## YOUR GOAL
From the records below, print exactly the lines starting at the one containing "update_error : option InstanceError;" and ending at the one containing "source (of_byte 0)", ends included, and nothing else.

[RECORDS]

(* ===== verification/Rolling.v ===== *)
(** * Rolling updates (tako-server/src/instances/rolling.rs, spawner/mod.rs)

    An update starts the new instances withheld from routing, waits until they are
    healthy and stable, cuts over, and drains the old ones; a failure before the
    cutover removes the new ones.  Other threads run at every [await]: a [World]
    threads the app through the update, [tick] is an await at which the
    environment acts ([interfere]) and which records the state other threads
    see ([w_seen]). *)

From S2P Require Import Prelude RustStr Instances.

Inductive InstanceError :=
| AppNotFound (app : str)
| SpawnError (e : str)
| StopError (e : str)
| StartupTimeout
| StartupTimeoutWithDetail (detail : str)
| HealthCheckFailed (detail : str).

(** How the start of a process ends: the child cannot be spawned, the readiness
    pipe reports a port, reports a failure, or stays silent past the timeout. *)
Inductive SpawnOutcome :=
| ChildFailed (e : str)
| ReadyOn (port : Z)
| NotReady (e : InstanceError)
| TimedOut (detail : str).

(** Durations are counted in polls. *)
Record RollingUpdateConfig := mkRollingUpdateConfig {
  health_polls : nat;      (** polls of [wait_for_healthy] before [health_timeout] *)
  stability_polls : nat;   (** sleeps within [health_stability_window]; 0: no window *)
  drain_polls : nat;       (** polls before [drain_timeout] *)
  batch_size : nat;
}.

Record RollingUpdateResult := mkRollingUpdateResult {
  success : bool;
  new_count : nat;
  old_count : nat;
  update_error : option InstanceError;
}.

Definition target_new_instances_for_build (requested_instances existing_instances : Z) : Z :=
  Z.max requested_instances 1.

Record World := mkWorld {
  w_app : App;
  w_step : nat;
  w_seen : list App;
}.

(** What the update cannot control. *)
Record Env := mkEnv {
  interfere : nat -> App -> App;      (** other threads, at the n-th await *)
  fresh_id : nat -> str;              (** the id of the n-th allocation *)
  now_at : nat -> Z;
  spawn_outcome : str -> SpawnOutcome;
  kill_outcome : str -> KillEnv;
}.

Section Update.
Context (E : Env) (cfg : RollingUpdateConfig).

Definition tick (w : World) : World :=
  mkWorld (interfere E (w_step w) (w_app w)) (S (w_step w)) (w_app w :: w_seen w).

Definition on_app (f : App -> App) (w : World) : World :=
  mkWorld (f (w_app w)) (w_step w) (w_seen w).

(** [instance.kill().await]. *)
Definition kill_await (id : str) (w : World) : World :=
  tick (on_app (fun a => (kill_instance a id (kill_outcome E id)).1) (tick w)).
Definition parse_source (source : str) : result ImageSource ImageError :=
  if bool_decide (source = [])
     || (MAX_SOURCE_CHARS <? length source)%nat
     || contains_char source (of_byte 0)
     || contains_char source (of_byte 13)
     || contains_char source (of_byte 10)
     || contains_char source "#"%char
     || path_has_dot_segments source
  then Err InvalidSource
  else if starts_with source (bs "/") then
    if starts_with source (bs "//")
       || starts_with source IMAGE_BASE_PATH
       || starts_with source PUBLIC_IMAGE_BASE_PATH
    then Err InvalidSource
    else Ok (LocalPath source)
  else
    let? url := ok_or (url_parse source) InvalidSource in
    if negb (str_eqb (url_scheme url) (bs "http") || str_eqb (url_scheme url) (bs "https"))
    then Err InvalidSource
    else if negb (bool_decide (url_username url = [])) || bool_decide (is_Some (url_password url))
            || bool_decide (is_Some (url_fragment url))
    then Err InvalidSource
    else
      let? host := ok_or (url_host url) InvalidSource in
      if host_is_private_or_local host then Err InvalidSource else Ok (RemoteUrl source).

(** ** Patterns *)

Definition split_path_segments (path : str) : list str :=
  retain (fun segment => negb (bool_decide (segment = []))) (split "/"%char (trim_start_matches "/"%char path)).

[/RECORDS]

## TASK ANSWER
  update_error : option InstanceError;
}.

Definition target_new_instances_for_build (requested_instances existing_instances : Z) : Z :=
  Z.max requested_instances 1.

Record World := mkWorld {
  w_app : App;
  w_step : nat;
  w_seen : list App;
}.

(** What the update cannot control. *)
Record Env := mkEnv {
  interfere : nat -> App -> App;      (** other threads, at the n-th await *)
  fresh_id : nat -> str;              (** the id of the n-th allocation *)
  now_at : nat -> Z;
  spawn_outcome : str -> SpawnOutcome;
  kill_outcome : str -> KillEnv;
}.

Section Update.
Context (E : Env) (cfg : RollingUpdateConfig).

Definition tick (w : World) : World :=
  mkWorld (interfere E (w_step w) (w_app w)) (S (w_step w)) (w_app w :: w_seen w).

Definition on_app (f : App -> App) (w : World) : World :=
  mkWorld (f (w_app w)) (w_step w) (w_seen w).

(** [instance.kill().await]. *)
Definition kill_await (id : str) (w : World) : World :=
  tick (on_app (fun a => (kill_instance a id (kill_outcome E id)).1) (tick w)).
Definition parse_source (source : str) : result ImageSource ImageError :=
  if bool_decide (source = [])
     || (MAX_SOURCE_CHARS <? length source)%nat
     || contains_char source (of_byte 0)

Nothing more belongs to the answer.